■ **Work instructions**
From the entries below, reproduce exactly the line containing "Lemma copy_string_overflow s", the line containing "intros Hn. unfold", and every line in between, with nothing added.

■ **Extracted information**
(* ===== verification/EiDecodeSpec.v ===== *)
(** What the decoders of [EiDecode] do on the external representations of [EiEncodeSpec]:
    every decoder meets the [Decodes] contract on the bytes of its encoder. *)

From Stdlib Require Import ZArith ZifyBool.
From stdpp Require Import base list numbers option.
From S2P Require Import Prelude EiTypes EiCursor EiEncode EiEncodeSpec EiDecode.
Local Open Scope Z_scope.

Section SeesSteps.
Context {T A : Type}.
Implicit Types (o : option T) (bs rest : list Z) (c : A).

Lemma sees_get8_bind (f : list Z → Z → M (dstate T) A) x rest c k o o' :
  is_byte x → sees (λ buf, f buf x) rest c k o o' → sees (λ buf, get8 buf ≫= f buf) (x :: rest) c (1 + k) o o'.
Proof. intros Hx H. eapply (sees_bind get8 f [x] rest x); [by apply sees_get8|done]. Qed.

Lemma sees_get8_last (f : list Z → Z → M (dstate T) A) x c o o' :
  is_byte x → sees (λ buf, f buf x) [] c 0 o o' → sees (λ buf, get8 buf ≫= f buf) [x] c (zlen [x]) o o'.
Proof. apply sees_get8_bind. Qed.

Lemma sees_get16be_bind (f : list Z → Z → M (dstate T) A) n rest c k o o' :
  sees (λ buf, f buf (wrap_u 16 n)) rest c k o o' →
  sees (λ buf, get16be buf ≫= f buf) (be16 n ++ rest) c (2 + k) o o'.
Proof. intros H. eapply (sees_bind get16be f (be16 n) rest (wrap_u 16 n)); [apply sees_get16be|done]. Qed.

Lemma sees_get32be_bind (f : list Z → Z → M (dstate T) A) n rest c k o o' :
  sees (λ buf, f buf (int32 n)) rest c k o o' →
  sees (λ buf, get32be buf ≫= f buf) (be32 n ++ rest) c (4 + k) o o'.
Proof. intros H. eapply (sees_bind get32be f (be32 n) rest (int32 n)); [apply sees_get32be|done]. Qed.

Lemma sees_ret_bind {B} (b : B) (f : list Z → B → M (dstate T) A) bs c k o o' :
  sees (λ buf, f buf b) bs c k o o' → sees (λ buf, mret b ≫= f buf) bs c k o o'.
Proof. intros H pre post Hmax. by apply H. Qed.

(** An inner block computes [b] from the bytes it consumes. *)
Lemma sees_block {B} (m : list Z → M (dstate T) B) (f : list Z → B → M (dstate T) A) b b1 b2 k c o o1 o2 :
  sees m b1 b (zlen b1) o o1 → sees (λ buf, f buf b) b2 c k o1 o2 →
  sees (λ buf, m buf ≫= f buf) (b1 ++ b2) c (zlen b1 + k) o o2.
Proof. apply sees_bind. Qed.

(** A block that consumes [b1] but looks ahead into [b2]. *)
Lemma sees_ahead {B} (m : list Z → M (dstate T) B) (f : list Z → B → M (dstate T) A) b b1 b2 k1 k c o o1 o2 :
  sees m (b1 ++ b2) b k1 o o1 → k1 = zlen b1 → sees (λ buf, f buf b) b2 c k o1 o2 →
  sees (λ buf, m buf ≫= f buf) (b1 ++ b2) c (zlen b1 + k) o o2.
Proof.
  intros H1 -> H2 pre post Hmax. erewrite M_bind_Go; [|by apply H1].
  specialize (H2 (pre ++ b1) post ltac:(len_lia)). rewrite <- !app_assoc in *.
  replace (zlen pre + zlen b1) with (zlen (pre ++ b1)) by len_lia. rewrite H2. state_eq.
Qed.

(** A block that consumes everything, followed by a statement that only stores. *)
Lemma sees_last {B} (m : list Z → M (dstate T) B) (f : list Z → B → M (dstate T) A) b bs c k o o1 o2 :
  sees m bs b k o o1 → k = zlen bs → sees (λ buf, f buf b) [] c 0 o1 o2 →
  sees (λ buf, m buf ≫= f buf) bs c k o o2.
Proof.
  intros H1 -> H2. eapply sees_cast; [eapply (sees_bind m f bs [] b); eassumption|apply app_nil_r|done|lia].
Qed.

Lemma sees_skip_bind n (f : list Z → unit → M (dstate T) A) b1 b2 c k o o' :
  n = zlen b1 → sees (λ buf, f buf tt) b2 c k o o' →
  sees (λ buf, skip n ≫= f buf) (b1 ++ b2) c (n + k) o o'.
Proof. intros -> H. eapply (sees_bind (λ _, skip (zlen b1)) f b1 b2 tt); [apply sees_skip|exact H]. Qed.

Lemma sees_skip_last n (f : list Z → unit → M (dstate T) A) bs c o o' :
  n = zlen bs → sees (λ buf, f buf tt) [] c 0 o o' → sees (λ buf, skip n ≫= f buf) bs c n o o'.
Proof. intros Hn H. by eapply (sees_last (λ _, skip n) f tt); [apply sees_skip|..]. Qed.

Lemma sees_peek_all n bs o : n = zlen bs → sees (λ buf, peek_bytes buf n) bs bs 0 o o.
Proof. intros Hn. eapply sees_cast; [by apply (sees_peek_bytes bs [])|apply app_nil_r|done|done]. Qed.

Lemma sees_get_st_bind (f : list Z → dstate T → M (dstate T) A) bs c k o o' :
  (∀ pos, sees (λ buf, f buf (DState pos o)) bs c k o o') → sees (λ buf, get_st ≫= f buf) bs c k o o'.
Proof. intros H pre post Hmax. by apply H. Qed.

End SeesSteps.

Section SeesCopy.
Context {T A : Type}.
Implicit Types (o : option T) (bs rest : list Z) (c : A).

(** The result after the optional copy [F] of the string [s]. *)
Definition copied (F : list Z → T → option T) (s : list Z) (o o1 : option T) : Prop :=
  match o with Some x => ∃ x', F s x = Some x' ∧ o1 = Some x' | None => o1 = None end.

(** [if (p) { copy the next len bytes }] *)
Lemma sees_copy F (s : list Z) len rest o o1 :
  len = zlen s → copied F s o o1 →
  sees (λ buf, if_out (vs ← peek_bytes buf len; set_out (F vs)) (mret tt)) (s ++ rest) tt 0 o o1.
Proof.
  intros -> Ho. destruct o as [x|].
  - destruct Ho as (x' & Hx & ->). apply (sees_if_out (λ buf, vs ← peek_bytes buf (zlen s); set_out (F vs)) (λ _, mret tt)).
    eapply (sees_stay (λ buf, peek_bytes buf (zlen s)) (λ _ vs, set_out (F vs)));
      [by apply sees_peek_bytes|by apply sees_set_out].
  - cbn in Ho. subst o1. apply (sees_if_out _ (λ _, mret tt)). apply sees_ret.
Qed.

(** [if (p) { copy the next len bytes } s += len; rest] *)
Lemma sees_copy_bind F (s : list Z) len (f : list Z → M (dstate T) A) b2 c k o o1 o2 :
  len = zlen s → copied F s o o1 → sees f b2 c k o1 o2 →
  sees (λ buf, if_out (vs ← peek_bytes buf len; set_out (F vs)) (mret tt) ;; skip len ;; f buf)
       (s ++ b2) c (len + k) o o2.
Proof.
  intros Hl Ho H. eapply sees_stay; [by apply sees_copy|]. by apply (sees_skip_bind len (λ buf _, f buf)).
Qed.

(** [if (p) { copy the next len bytes } s += len;] *)
Lemma sees_copy_skip F (s : list Z) len o o1 :
  len = zlen s → copied F s o o1 →
  sees (λ buf, if_out (vs ← peek_bytes buf len; set_out (F vs)) (mret tt) ;; skip len) s tt len o o1.
Proof.
  intros Hl Ho. eapply sees_stay; [|apply sees_skip].
  rewrite <- (app_nil_r s). by apply sees_copy.
Qed.

End SeesCopy.


(** Evaluates tests on tags. *)
Ltac eval_tags :=
  repeat match goal with
  | |- context [Z.eqb ?a ?b] =>
      let r := eval vm_compute in (Z.eqb a b) in
      match r with
      | true => change (Z.eqb a b) with true
      | false => change (Z.eqb a b) with false
      end
  end; cbn [negb orb andb ret_if].

Ltac sees_step :=
  cbv beta;
  lazymatch goal with
  | |- sees (λ buf, get8 buf ≫= _) _ _ _ _ _ => eapply sees_get8_bind; [try done; try (unfold is_byte; lia)|]
  | |- sees (λ buf, get16be buf ≫= _) _ _ _ _ _ => eapply sees_get16be_bind
  | |- sees (λ buf, get32be buf ≫= _) _ _ _ _ _ => eapply sees_get32be_bind
  | |- sees (λ buf, mret _ ≫= _) _ _ _ _ _ => eapply sees_ret_bind
  | |- sees (λ buf, mret _) _ _ _ _ _ => eapply sees_ret
  | |- sees (λ buf, out_if _) _ _ _ _ _ => first [apply sees_out_some | apply sees_out_none]
  | |- sees (λ buf, skip _) _ _ _ _ _ => eapply sees_skip
  | |- sees (λ buf, out_if _ ≫= _) _ _ _ _ _ => eapply sees_stay; [first [apply sees_out_some | apply sees_out_none]|]
  | |- sees (λ buf, set_out _ ≫= _) _ _ _ _ _ => eapply sees_stay; [eapply sees_set_out; try reflexivity|]
  | |- sees (λ buf, set_out _) _ _ _ _ _ => eapply sees_set_out; try reflexivity
  | |- sees (λ buf, if_out _ _) _ _ _ _ _ => eapply sees_if_out; cbv beta iota
  | |- sees (λ buf, get_st ≫= _) _ _ _ _ _ => eapply sees_get_st_bind; intros; cbn [dout]
  end; eval_tags.

(** * Scalars *)

(** An array holding [p], after a string [s] is copied to its start. *)
Definition put_name (s p : list Z) : list Z := s ++ 0 :: drop (S (length s)) p.

Lemma copy_string_ok s p : (length s < length p)%nat → copy_string s p = Some (put_name s p).
Proof.
  intros Hl. unfold copy_string, store_bytes. decide_true. cbn [mbind option_bind].
  change (Z.to_nat 0) with 0%nat. rewrite take_0. cbn [app Nat.add].
  destruct (drop (length s) p) as [|x r] eqn:E.
  { apply (f_equal length) in E. rewrite length_drop in E. cbn in E. lia. }
  rewrite store_app. unfold put_name. replace (drop (S (length s)) p) with r; [done|].
  replace (S (length s)) with (length s + 1)%nat by lia. by rewrite <- drop_drop, E.
Qed.

Lemma copy_string_overflow s p : (length p ≤ length s)%nat → copy_string s p = None.
Proof.
  intros Hl. unfold copy_string, store_bytes. case_bool_decide; [|done]. cbn [mbind option_bind].
  unfold store. rewrite bool_decide_eq_false_2; [done|len_lia].
Qed.

Section DecodesLemmas.
Context {cfg : EiConfig} {cf : CFloat}.

Lemma decodes_version : DecodesTo ei_decode_version [ERL_VERSION_MAGIC] ERL_VERSION_MAGIC.
Proof. eapply decodes_body; [intros x _|..]; [repeat sees_step..|done]. Qed.

Lemma decodes_atom s : zlen s < 65536 →
  Decodes ei_decode_atom (atom_bytes s) (λ p, (length s < length p)%nat) (put_name s).
Proof.
  intros Hs. assert (wrap_u 16 (zlen s) = zlen s) as Hw by (apply wrap_u_small; change (2 ^ 16) with 65536; lia).
  eapply decodes_body; [intros p Hp|..].
  - repeat sees_step. rewrite Hw. apply sees_copy_skip; [done|]. exists (put_name s p). by rewrite copy_string_ok.
  - repeat sees_step. rewrite Hw. by apply sees_copy_skip.
  - unfold atom_bytes, be16. len_lia.
Qed.
(** ** Integers *)

(** The value of little-endian base-256 digits. *)
Definition le_value (ds : list Z) : Z := foldr (λ b v, b + 256 * v) 0 ds.

Lemma le_value_digits256 fuel up : 0 ≤ up < 256 ^ Z.of_nat fuel → le_value (digits256 fuel up) = up.
Proof.
  revert up. induction fuel as [|fuel IH]; intros up Hup.
  - cbn in Hup. assert (up = 0) as -> by lia. done.
  - cbn [digits256]. destruct (Z.eqb_spec up 0) as [->|]; [done|]. cbn [le_value foldr]. fold (le_value (digits256 fuel (up / 256))).
    rewrite Nat2Z.inj_succ, Z.pow_succ_r in Hup by lia.
    rewrite IH by (split; [apply Z.div_pos|apply Z.div_lt_upper_bound]; lia). pose proof (Z.div_mod up 256). lia.
Qed.

Lemma le_value_le32 n : 0 ≤ n < 2 ^ 32 → le_value (le32 n) = n.
Proof.
  intros Hn. unfold le_value, le32. cbn [foldr]. rewrite !land_255, !Z.shiftr_div_pow2 by lia.
  change (2 ^ 8) with 256. change (2 ^ 16) with 65536. change (2 ^ 24) with 16777216.
  change (2 ^ 32) with 4294967296 in Hn. Z.div_mod_to_equations. lia.
Qed.

Lemma sees_get_digits {T} w lim ds i u (o : option T) :
  Forall is_byte ds → 0 ≤ i → i + zlen ds ≤ lim → w = 8 * lim → 0 ≤ u < 2 ^ (8 * i) →
  sees (λ buf, get_digits buf w lim (length ds) i u) ds (u + 2 ^ (8 * i) * le_value ds) (zlen ds) o o.
Proof.
  intros Hds. revert i u. induction Hds as [|b ds Hb Hds IH]; intros i u Hi Hl Hw Hu.
  - eapply sees_cast; [apply sees_ret|done|cbn [le_value foldr]; lia|done].
  - cbn [length] in *. eapply sees_cast; [|done|..].
    + cbn [get_digits]. eapply sees_get8_bind; [done|]. cbv beta. replace (i <? lim) with true by lia.
      assert (2 ^ (8 * (i + 1)) = 256 * 2 ^ (8 * i)) as Hp.
      { replace (8 * (i + 1)) with (8 + 8 * i) by lia. rewrite Z.pow_add_r by lia. done. }
      unfold is_byte in Hb.
      assert (2 ^ (8 * (i + 1)) ≤ 2 ^ w) by (apply Z.pow_le_mono_r; lia).
      rewrite wrap_u_small by (rewrite Z.shiftl_mul_pow2 by lia; replace (i * 8) with (8 * i) by lia; nia).
      replace (i * 8) with (8 * i) by lia. rewrite lor_shiftl_add' by lia.
      apply (IH (i + 1)); nia.
    + cbn [le_value foldr]. fold (le_value ds). replace (8 * (i + 1)) with (8 + 8 * i) by lia.
      rewrite Z.pow_add_r by lia. change (2 ^ 8) with 256. ring.
    + cbn [length]. lia.
Qed.

(** The signed [decode_big] block on a sign byte and digits. *)
Lemma sees_signed_big {T} w neg ds p (o : option T) :
  (w = 32 ∨ w = 64) → - 2 ^ (w - 1) ≤ p < 2 ^ (w - 1) → Forall is_byte ds → 8 * zlen ds ≤ w →
  le_value ds = Z.abs p → neg = bool_to_Z (p <? 0) →
  sees (λ buf, get_signed_big buf w (zlen ds)) (neg :: ds) p (1 + zlen ds) o o.
Proof.
  intros Hw Hp Hds Hl Hv ->. assert (w = 8 * (w / 8) ∧ 0 < w) as [Hw8 Hpos] by (destruct Hw as [-> | ->]; done).
  assert (2 ^ w = 2 * 2 ^ (w - 1)) as Hpow by (rewrite <- Z.pow_succ_r by lia; f_equal; lia).
  pose proof (Z.pow_pos_nonneg 2 (w - 1) ltac:(lia) ltac:(lia)) as Hpp.
  apply (sees_cast _ (bool_to_Z (p <? 0) :: ds ++ []) _ p _ (1 + (zlen ds + 0))); [|by rewrite app_nil_r|done|lia].
  eapply sees_get8_bind; [unfold is_byte, bool_to_Z; destruct (p <? 0); lia|]. cbv beta.
    rewrite Nat2Z.id.
    eapply (sees_block (λ buf, get_digits buf w (w / 8) (length ds) 0 0)); [apply sees_get_digits; done || lia|].
    cbv beta. change (2 ^ (8 * 0)) with 1. rewrite Z.add_0_l, Z.mul_1_l, Hv.
    destruct (Z.ltb_spec p 0) as [Hneg|Hneg]; cbn [bool_to_Z]; eval_tags.
    + replace (Z.abs p >? 2 ^ (w - 1)) with false by lia. cbn [ret_if]. apply sees_ret_bind.
      eapply sees_cast; [apply sees_ret|done| |done].
      destruct (decide (p = - 2 ^ (w - 1))) as [->|].
      * destruct Hw as [-> | ->]; reflexivity.
      * rewrite (wrap_s_small w (Z.abs p)) by lia. rewrite wrap_s_small by lia. lia.
    + replace (Z.abs p >? 2 ^ (w - 1) - 1) with false by lia. cbn [ret_if]. apply sees_ret_bind.
      eapply sees_cast; [apply sees_ret|done| |done]. rewrite wrap_s_small by lia. lia.
Qed.

Lemma sees_unsigned_big {T} w ds p (o : option T) :
  (w = 32 ∨ w = 64) → Forall is_byte ds → 8 * zlen ds ≤ w → le_value ds = p →
  sees (λ buf, get_unsigned_big buf w (zlen ds)) (0 :: ds) p (1 + zlen ds) o o.
Proof.
  intros Hw Hds Hl Hv. assert (w = 8 * (w / 8)) as Hw8 by (destruct Hw as [-> | ->]; done).
  unfold get_unsigned_big. do 2 sees_step. rewrite Nat2Z.id.
  eapply sees_cast; [apply sees_get_digits; done || lia|done| |done].
  change (2 ^ (8 * 0)) with 1. lia.
Qed.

■ **Solution for this exercise**
Lemma copy_string_overflow s p : (length p ≤ length s)%nat → copy_string s p = None.
Proof.
  intros Hl. unfold copy_string, store_bytes. case_bool_decide; [|done]. cbn [mbind option_bind].
  unfold store. rewrite bool_decide_eq_false_2; [done|len_lia].
Qed.

Section DecodesLemmas.
Context {cfg : EiConfig} {cf : CFloat}.

Lemma decodes_version : DecodesTo ei_decode_version [ERL_VERSION_MAGIC] ERL_VERSION_MAGIC.
Proof. eapply decodes_body; [intros x _|..]; [repeat sees_step..|done]. Qed.

Lemma decodes_atom s : zlen s < 65536 →
  Decodes ei_decode_atom (atom_bytes s) (λ p, (length s < length p)%nat) (put_name s).
Proof.
  intros Hs. assert (wrap_u 16 (zlen s) = zlen s) as Hw by (apply wrap_u_small; change (2 ^ 16) with 65536; lia).
  eapply decodes_body; [intros p Hp|..].
  - repeat sees_step. rewrite Hw. apply sees_copy_skip; [done|]. exists (put_name s p). by rewrite copy_string_ok.
  - repeat sees_step. rewrite Hw. by apply sees_copy_skip.
  - unfold atom_bytes, be16. len_lia.
Qed.
(** ** Integers *)

(** The value of little-endian base-256 digits. *)
Definition le_value (ds : list Z) : Z := foldr (λ b v, b + 256 * v) 0 ds.

Lemma le_value_digits256 fuel up : 0 ≤ up < 256 ^ Z.of_nat fuel → le_value (digits256 fuel up) = up.
Proof.
  revert up. induction fuel as [|fuel IH]; intros up Hup.
  - cbn in Hup. assert (up = 0) as -> by lia. done.
  - cbn [digits256]. destruct (Z.eqb_spec up 0) as [->|]; [done|]. cbn [le_value foldr]. fold (le_value (digits256 fuel (up / 256))).
    rewrite Nat2Z.inj_succ, Z.pow_succ_r in Hup by lia.
    rewrite IH by (split; [apply Z.div_pos|apply Z.div_lt_upper_bound]; lia). pose proof (Z.div_mod up 256). lia.
Qed.

Lemma le_value_le32 n : 0 ≤ n < 2 ^ 32 → le_value (le32 n) = n.
Proof.
  intros Hn. unfold le_value, le32. cbn [foldr]. rewrite !land_255, !Z.shiftr_div_pow2 by lia.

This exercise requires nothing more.